Sesuai PP 21 Tahun 2024, iuran bagi pegawai peserta Tapera paling lambat dimulai pada tahun 2027. Komisaris Badan Pengelola (BP) Tapera Heru Pudyo Nugroho menegaskan, tidak ada pemotongan gaji pekerja untuk menyelamatkan Tapera.

“Saat ini belum ada pengumpulan anggota baru, baik ASN maupun non-ASN,” kata Heru dalam konferensi pers update , Rabu (5/6/2024).

Tapera saat ini hanya mengelola dua sumber pendanaan: Dana APBN untuk Pembiayaan Perumahan Palsu (FLPP) dan Dana Pegawai Negeri Sipil yang dahulu bernama Bapertarum.

Namun, Heru tidak menjelaskan secara gamblang kapan iuran tidak selalu jelas mengacu pada alur PP 25 Tahun 2020 yang berarti pengusaha harus mendaftarkan pekerjanya paling lama 7 tahun setelah ketentuan tersebut berlaku.

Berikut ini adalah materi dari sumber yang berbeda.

(* ===== verification/ArithCmp.v ===== *)
(** * Comparisons, widths and constants

    The comparison, sign, minimum/maximum, width-check and power-constant
    instructions of [tvm/op/math]: [less.go] .. [neq.go], [int_cmp.go], [is*.go],
    [minmax_cmp.go], [fits_bitsize.go], [pushconst.go] and the helpers they share. *)

From S2P Require Import Prelude Bytes CellModel Builder Slice Gas Value Stack VmState Arith.
#[local] Open Scope Z_scope.

(** [big.Int.Cmp] *)
Definition big_Cmp (x y : Z) : Z := Z.sgn (x - y).

(** ** Comparisons *)

Definition pushNaNComparisonResult (x : option Z) (quiet : bool) : M State unit :=
  st ← get_state;
  match x with
  | Some v =>
      if h_NaNComparison (st_Historical st) && (0 <=? st_GlobalVersion st) && (st_GlobalVersion st <=? 3)
      then on_stack (PushInt v)
      else pushNaNOrOverflow quiet
  | None => pushNaNOrOverflow quiet
  end.

Definition pushCompareResult (x y : option Z) (fn : Z -> Z -> bool) : M State unit :=
  match x, y with
  | Some x', Some y' => on_stack (PushBool (fn x' y'))
  | _, _ => pushNaNComparisonResult x false
  end.

Definition compareBigIntInt64 (x y : Z) : Z :=
  if is_int64 x then if x <? y then -1 else if y <? x then 1 else 0
  else if x <? 0 then -1 else 1.

Definition compareModeValue (mode cmp : Z) : Z := Z.land (mode ≫ (4 + cmp * 4)) 15 - 8.

Definition LESS : M State unit := binary (fun y x => pushCompareResult x y (fun x y => big_Cmp x y =? -1)).
Definition EQUAL : M State unit := binary (fun y x => pushCompareResult x y (fun x y => big_Cmp x y =? 0)).
Definition LEQ : M State unit := binary (fun y x => pushCompareResult x y (fun x y => negb (big_Cmp x y =? 1))).
Definition GREATER : M State unit := binary (fun y x => pushCompareResult x y (fun x y => big_Cmp x y =? 1)).
Definition NEQ : M State unit := binary (fun y x => pushCompareResult x y (fun x y => negb (big_Cmp x y =? 0))).
Definition GEQ : M State unit := binary (fun y x => pushCompareResult x y (fun x y => negb (big_Cmp x y =? -1))).

Definition compareOp (mode : Z) (quiet : bool) : M State unit := binary (fun y x =>
  match x, y with
  | Some x', Some y' => on_stack (PushSmallInt (compareModeValue mode (big_Cmp x' y')))
  | _, _ => pushNaNComparisonResult x quiet
  end).
Definition CMP : M State unit := compareOp 0x987 false.
Definition QLESS : M State unit := compareOp 0x887 true.
Definition QEQUAL : M State unit := compareOp 0x878 true.
Definition QLEQ : M State unit := compareOp 0x877 true.
Definition QGREATER : M State unit := compareOp 0x788 true.
Definition QNEQ : M State unit := compareOp 0x787 true.
Definition QGEQ : M State unit := compareOp 0x778 true.
Definition QCMP : M State unit := compareOp 0x987 true.

(** ** Comparisons with a constant byte *)

Definition intCmpMaskLess : Z := 1.
Definition intCmpMaskEqual : Z := 2.
Definition intCmpMaskGreater : Z := 4.

Definition intCmpOp (mask args : Z) : M State unit :=
  i0 ← popInt;
  match i0 with
  | None => pushNaNOrOverflow false
  | Some x => on_stack (PushBool (negb (Z.land mask (1 ≪ (compareBigIntInt64 x (s8 args) + 1)) =? 0)))
  end.
Definition EQINT : Z -> M State unit := intCmpOp intCmpMaskEqual.
Definition LESSINT : Z -> M State unit := intCmpOp intCmpMaskLess.
Definition GTINT : Z -> M State unit := intCmpOp intCmpMaskGreater.
Definition NEQINT : Z -> M State unit := intCmpOp (Z.lor intCmpMaskLess intCmpMaskGreater).

Definition compareIntOp (mode : Z) (quiet : bool) (args : Z) : M State unit :=
  x ← popInt;
  match x with
  | None => pushNaNOrOverflow quiet
  | Some x => on_stack (PushSmallInt (compareModeValue mode (compareBigIntInt64 x (s8 args))))
  end.
Definition QEQINT : Z -> M State unit := compareIntOp 0x878 true.
Definition QLESSINT : Z -> M State unit := compareIntOp 0x887 true.
Definition QGTINT : Z -> M State unit := compareIntOp 0x788 true.
Definition QNEQINT : Z -> M State unit := compareIntOp 0x787 true.

(** ** Signs *)

Definition signTest (fn : Z -> bool) : M State unit :=
  i0 ← popInt;
  match i0 with
  | None => pushNaNOrOverflow false
  | Some x => on_stack (PushBool (fn (Z.sgn x)))
  end.
Definition ISZERO : M State unit := signTest (fun s => s =? 0).
Definition ISNEG : M State unit := signTest (fun s => s =? -1).
Definition ISNNEG : M State unit := signTest (fun s => negb (s =? -1)).
Definition ISPOS : M State unit := signTest (fun s => s =? 1).
Definition ISNPOS : M State unit := signTest (fun s => negb (s =? 1)).

Definition signOp (mode : Z) (quiet : bool) : M State unit :=
  x ← popInt;
  match x with
  | None => pushNaNOrOverflow quiet
  | Some x => on_stack (PushSmallInt (compareModeValue mode (Z.sgn x)))
  end.
Definition SGN : M State unit := signOp 0x987 false.
Definition QSGN : M State unit := signOp 0x987 true.

Definition ISNAN : M State unit := x ← popInt; on_stack (PushBool (match x with None => true | Some _ => false end)).
Definition CHKNAN : M State unit := x ← popInt; pushMaybeInt x false.

(** ** Minimum, maximum, absolute value *)

Definition MIN : M State unit := binary (fun i0 i1 =>
  i0 ← finite i0;
  i1 ← finite i1;
  on_stack (PushInt (if big_Cmp i0 i1 =? -1 then i0 else i1))).

Definition MAX : M State unit := binary (fun i0 i1 =>
  i0 ← finite i0;
  i1 ← finite i1;
  on_stack (PushInt (if big_Cmp i0 i1 =? 1 then i0 else i1))).

Definition minMaxOp (mode : Z) (quiet : bool) : M State unit := binary (fun x y =>
  let '(x, y) := match x, y with
                 | Some a, Some b => if 0 <? big_Cmp a b then (Some b, Some a) else (Some a, Some b)
                 | _, _ => (None, None)
                 end in
  (if negb (Z.land mode 2 =? 0) then pushMaybeInt x quiet else mret tt) ;;
  if negb (Z.land mode 4 =? 0) then pushMaybeInt y quiet else mret tt).
Definition MINMAX : M State unit := minMaxOp 6 false.
Definition QMIN : M State unit := minMaxOp 3 true.
Definition QMAX : M State unit := minMaxOp 5 true.
Definition QMINMAX : M State unit := minMaxOp 7 true.

Definition absOp (quiet : bool) : M State unit :=
  x ← popInt;
  match x with
  | None => pushNaNOrOverflow quiet
  | Some x => pushMaybeInt (Some (if x <? 0 then - x else x)) quiet
  end.
Definition QABS : M State unit := absOp true.

(** ** Widths *)

Definition signedFitsBits (x bits : Z) : bool :=
  if x =? 0 then true
  else if bits <=? 0 then false
  else if 0 <? x then bit_len x <? bits
  else bit_len (- x - 1) <? bits.

Definition unsignedFitsBits (x bits : Z) : bool :=
  if x =? 0 then true
  else if (x <? 0) || (bits <? 0) then false
  else bit_len x <=? bits.

Definition signedBitSize (x : option Z) : Z :=
  match x with
  | None => bitSizeInvalid
  | Some x => if x =? 0 then 0 else if 0 <? x then bit_len x + 1 else bit_len (- x - 1) + 1
  end.

Definition unsignedBitSize (x : option Z) : Z :=
  match x with
  | None => bitSizeInvalid
  | Some x => if x <? 0 then bitSizeInvalid else if x =? 0 then 0 else bit_len x
  end.

(** The common end of [fitTinyOp] and [fitStackOp]. *)
Definition fit_width (unsigned quiet : bool) (width : Z) : M State unit :=
  x ← popInt;
  match x with
  | None => pushNaNOrOverflow quiet
  | Some x => pushMaybeInt (if (if unsigned then unsignedFitsBits x width else signedFitsBits x width) then Some x else None) quiet
  end.

Definition fitTinyOp (unsigned quiet : bool) (args : Z) : M State unit := fit_width unsigned quiet (bytePlusOneValue args).
Definition fitStackOp (unsigned quiet : bool) : M State unit :=
  checkStackDepth 2 ;;
  bits ← popIntRange 0 1023;
  fit_width unsigned quiet bits.
Definition FITS : Z -> M State unit := fitTinyOp false false.
Definition UFITS : Z -> M State unit := fitTinyOp true false.
Definition QFITS : Z -> M State unit := fitTinyOp false true.
Definition QUFITS : Z -> M State unit := fitTinyOp true true.
Definition FITSX : M State unit := fitStackOp false false.
Definition UFITSX : M State unit := fitStackOp true false.
Definition QFITSX : M State unit := fitStackOp false true.
Definition QUFITSX : M State unit := fitStackOp true true.

Definition bitSizeOp (signed quiet : bool) : M State unit :=
  x ← popInt;
  let size := if signed then signedBitSize x else unsignedBitSize x in
  if size =? bitSizeInvalid then if quiet then pushNaNOrOverflow true else fail (VMErr CodeRangeCheck)
  else on_stack (PushSmallInt size).
Definition BITSIZE : M State unit := bitSizeOp true false.
Definition UBITSIZE : M State unit := bitSizeOp false false.
Definition QBITSIZE : M State unit := bitSizeOp true true.
Definition QUBITSIZE : M State unit := bitSizeOp false true.

(** ** Power-of-two constants *)

Definition pushPowConst (nanAtMax : bool) (fn : Z -> Z) (args : Z) : M State unit :=
  if nanAtMax && (u8 args =? 0xff) then on_stack (PushAny VNaN)
  else on_stack (PushInt (fn (bytePlusOneValue args))).
Definition PUSHPOW2 : Z -> M State unit := pushPowConst true (fun x => 1 ≪ x).
Definition PUSHPOW2DEC : Z -> M State unit := pushPowConst false (fun x => 1 ≪ x - 1).
Definition PUSHNEGPOW2 : Z -> M State unit := pushPowConst false (fun x => - (1 ≪ x)).
Definition PUSHNAN : M State unit := on_stack (PushAny VNaN).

“Jadi kalau tahun 2027 belum, tergantung BP Tapera siap atau tidak. Kalau kita disiapkan oleh pemerintah, oleh panitia untuk memulai pengumpulan baru, tentu kita siap dengan proses sosialisasinya seperti apa. tentang.

 

Salah satu keuntungan bergabung dengan Tapera adalah mendapatkan Kredit Pemilikan Rumah (KPR) dengan harga terjangkau. Direktur Jenderal Pembiayaan Infrastruktur Pekerjaan Umum dan Perumahan PUPR Herry Trisaputra Zuna membenarkan, lokasi perumahan tergantung kebutuhan masyarakat.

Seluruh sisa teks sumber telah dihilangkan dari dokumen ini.